(Source data)
▼

(** * secretlint: the scanner package (rules.go, differ.go, ignore.go)

    A shallow embedding of the three files of [internal/scanner], of the scan
    command of package [cli] that calls them, and of the parts of the Go
    runtime they call ([regexp], [bufio.Scanner], [strconv.Atoi],
    [strings.TrimSpace], [unicode/utf8], [path/filepath] on a slash-separated
    system), followed by the properties of the specification and by further
    properties of the code.

    Conventions.
    - A Go [string] is an immutable sequence of bytes: [gostring] is
      [list ascii]; [len(s)] is [length s] and [s[i:j]] is [slice s i j].
    - A Go [int] is a 64-bit two's complement integer: a [Z] kept in range
      by [wrap64].
    - A Go [rune] is a [Z]. *)

From Stdlib Require Import String Ascii List ZArith Lia Bool Arith PeanoNat Sorted
  DecimalString.
Import ListNotations.

Local Open Scope Z_scope.

(* ================================================================== *)
(** ** Go strings *)

Definition gostring : Type := list ascii.

(** A Go string literal. *)
Definition str (s : string) : gostring := list_ascii_of_string s.

(** The byte of the double quote, which the literals below cannot hold. *)
Definition dquote : ascii := ascii_of_nat 34.

Definition byteZ (c : ascii) : Z := Z.of_N (N_of_ascii c).
Definition byte_of_Z (z : Z) : ascii := ascii_of_N (Z.to_N z).

(** [s[i:j]] for [i <= j <= len(s)]. *)
Definition slice (s : gostring) (i j : nat) : gostring := firstn (j - i)%nat (skipn i s).

Definition gostring_eqb (a b : gostring) : bool :=
  if list_eq_dec ascii_dec a b then true else false.

(** [strings.HasPrefix]. *)
Fixpoint HasPrefix (s prefix : gostring) {struct prefix} : bool :=
  match prefix, s with
  | [], _ => true
  | p :: prefix', c :: s' => Ascii.eqb c p && HasPrefix s' prefix'
  | _ :: _, [] => false
  end.

(** [strings.Repeat] of a one-byte string. *)
Definition Repeat1 (c : ascii) (count : nat) : gostring := repeat c count.

(** Go's [int] on a 64-bit platform. *)
Definition MaxInt64 : Z := 9223372036854775807.
Definition MinInt64 : Z := -9223372036854775808.
Definition wrap64 (z : Z) : Z := (z + 2 ^ 63) mod 2 ^ 64 - 2 ^ 63.

(* ================================================================== *)
(** ** unicode/utf8 *)

Definition RuneError : Z := 65533.
Definition RuneSelf : Z := 128.
Definition MaxRune : Z := 1114111.

Definition between (lo x hi : Z) : bool := (lo <=? x) && (x <=? hi).

(** The table [first] of the package together with [acceptRanges]: for a
    leading byte, the size of the sequence and the range of its second
    byte; [None] for a byte that starts no multi-byte sequence. *)
Definition first (b0 : Z) : option (nat * Z * Z) :=
  if between 194 b0 223 then Some (2%nat, 128, 191)
  else if (b0 =? 224) then Some (3%nat, 160, 191)
  else if between 225 b0 236 then Some (3%nat, 128, 191)
  else if (b0 =? 237) then Some (3%nat, 128, 159)
  else if between 238 b0 239 then Some (3%nat, 128, 191)
  else if (b0 =? 240) then Some (4%nat, 144, 191)
  else if between 241 b0 243 then Some (4%nat, 128, 191)
  else if (b0 =? 244) then Some (4%nat, 128, 143)
  else None.

Definition maskx (c : ascii) : Z := Z.land (byteZ c) 63.
Definition is_cont (c : ascii) : bool := between 128 (byteZ c) 191.

(** [utf8.DecodeRuneInString]: the rune at the head of [s] and its width in
    bytes; [(RuneError, 1%nat)] for an invalid or truncated sequence and
    [(RuneError, 0)] for the empty string. *)
Definition DecodeRuneInString (s : gostring) : Z * nat :=
  match s with
  | [] => (RuneError, 0%nat)
  | c0 :: t =>
    let s0 := byteZ c0 in
    if (s0 <? RuneSelf) then (s0, 1%nat)
    else
      match first s0 with
      | None => (RuneError, 1%nat)
      | Some (sz, lo, hi) =>
        match t with
        | [] => (RuneError, 1%nat)
        | c1 :: t1 =>
          if negb (between lo (byteZ c1) hi) then (RuneError, 1%nat)
          else if (sz <=? 2)%nat then
            (Z.lor (Z.shiftl (Z.land s0 31) 6) (maskx c1), 2%nat)
          else
            match t1 with
            | [] => (RuneError, 1%nat)
            | c2 :: t2 =>
              if negb (is_cont c2) then (RuneError, 1%nat)
              else if (sz <=? 3)%nat then
                (Z.lor (Z.shiftl (Z.land s0 15) 12)
                   (Z.lor (Z.shiftl (maskx c1) 6) (maskx c2)), 3%nat)
              else
                match t2 with
                | [] => (RuneError, 1%nat)
                | c3 :: _ =>
                  if negb (is_cont c3) then (RuneError, 1%nat)
                  else
                    (Z.lor (Z.shiftl (Z.land s0 7) 18)
                       (Z.lor (Z.shiftl (maskx c1) 12)
                          (Z.lor (Z.shiftl (maskx c2) 6) (maskx c3))), 4%nat)
                end
            end
        end
      end
  end.

(** The conversion [string(b)] of a byte [b]: the UTF-8 encoding of the code
    point [b], two bytes long from 0x80 on. *)
Definition string_of_byte (c : ascii) : gostring :=
  let b := byteZ c in
  if (b <? RuneSelf) then [c]
  else [byte_of_Z (Z.lor 192 (Z.shiftr b 6)); byte_of_Z (Z.lor 128 (Z.land b 63))].

(** [checkUTF8] of regexp/syntax: no invalid sequence in the string. *)
Fixpoint checkUTF8 (fuel : nat) (s : gostring) : bool :=
  match s, fuel with
  | [], _ => true
  | _, O => false
  | _ :: _, S fuel' =>
    let (r, size) := DecodeRuneInString s in
    if (r =? RuneError) && (size =? 1)%nat then false
    else checkUTF8 fuel' (skipn size s)
  end.

(* ================================================================== *)
(** ** regexp: syntax trees and matching

    [regexp.Compile] parses Perl syntax and matches leftmost-first: the match
    that begins earliest in the input and, among those, the one a
    backtracking search finds first (package documentation of [regexp]).
    The matcher below is that backtracking search, written with success
    continuations.  It reads the input rune by rune as [inputString.step]
    does, so an invalid byte counts as the rune [RuneError] of width 1. *)

Inductive regex : Type :=
| EmptyMatch
| CharClass (neg : bool) (ranges : list (Z * Z))
| BeginText
| EndText
| Capture (n : nat) (r : regex)
| Concat (a b : regex)
| Alternate (a b : regex)
| Repeat (min : nat) (max : option nat) (greedy : bool) (r : regex).

Definition in_ranges (c : Z) (ranges : list (Z * Z)) : bool :=
  existsb (fun lh => between (fst lh) c (snd lh)) ranges.

Definition class_matches (neg : bool) (ranges : list (Z * Z)) (c : Z) : bool :=
  xorb neg (in_ranges c ranges).

(** A position of the matcher: the byte offset, the input from there on and
    the capture registers written so far (newest first). *)
Record mstate : Type := MState {
  m_pos : nat;
  m_rest : gostring;
  m_caps : list (nat * (nat * nat))
}.

Definition kont : Type := mstate -> option mstate.

Definition advance (w : nat) (st : mstate) : mstate :=
  MState (m_pos st + w) (skipn w (m_rest st)) (m_caps st).

Definition set_cap (n from : nat) (st : mstate) : mstate :=
  MState (m_pos st) (m_rest st) ((n, (from, m_pos st)) :: m_caps st).

Definition orelse (a b : option mstate) : option mstate :=
  match a with Some x => Some x | None => b end.

(** [x*]: iterate while the body consumes input; an iteration that consumes
    nothing is abandoned. *)
Fixpoint star (body : mstate -> kont -> option mstate) (greedy : bool)
    (fuel : nat) (st : mstate) (k : kont) : option mstate :=
  match fuel with
  | O => k st
  | S fuel' =>
    let again :=
      body st (fun st' =>
        if (m_pos st <? m_pos st')%nat then star body greedy fuel' st' k else None) in
    if greedy then orelse again (k st) else orelse (k st) again
  end.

▲

**Problem details:**
How many lines of the entries above include the word "bytes"? Reply with the number alone.

**Answer for this exercise:**
3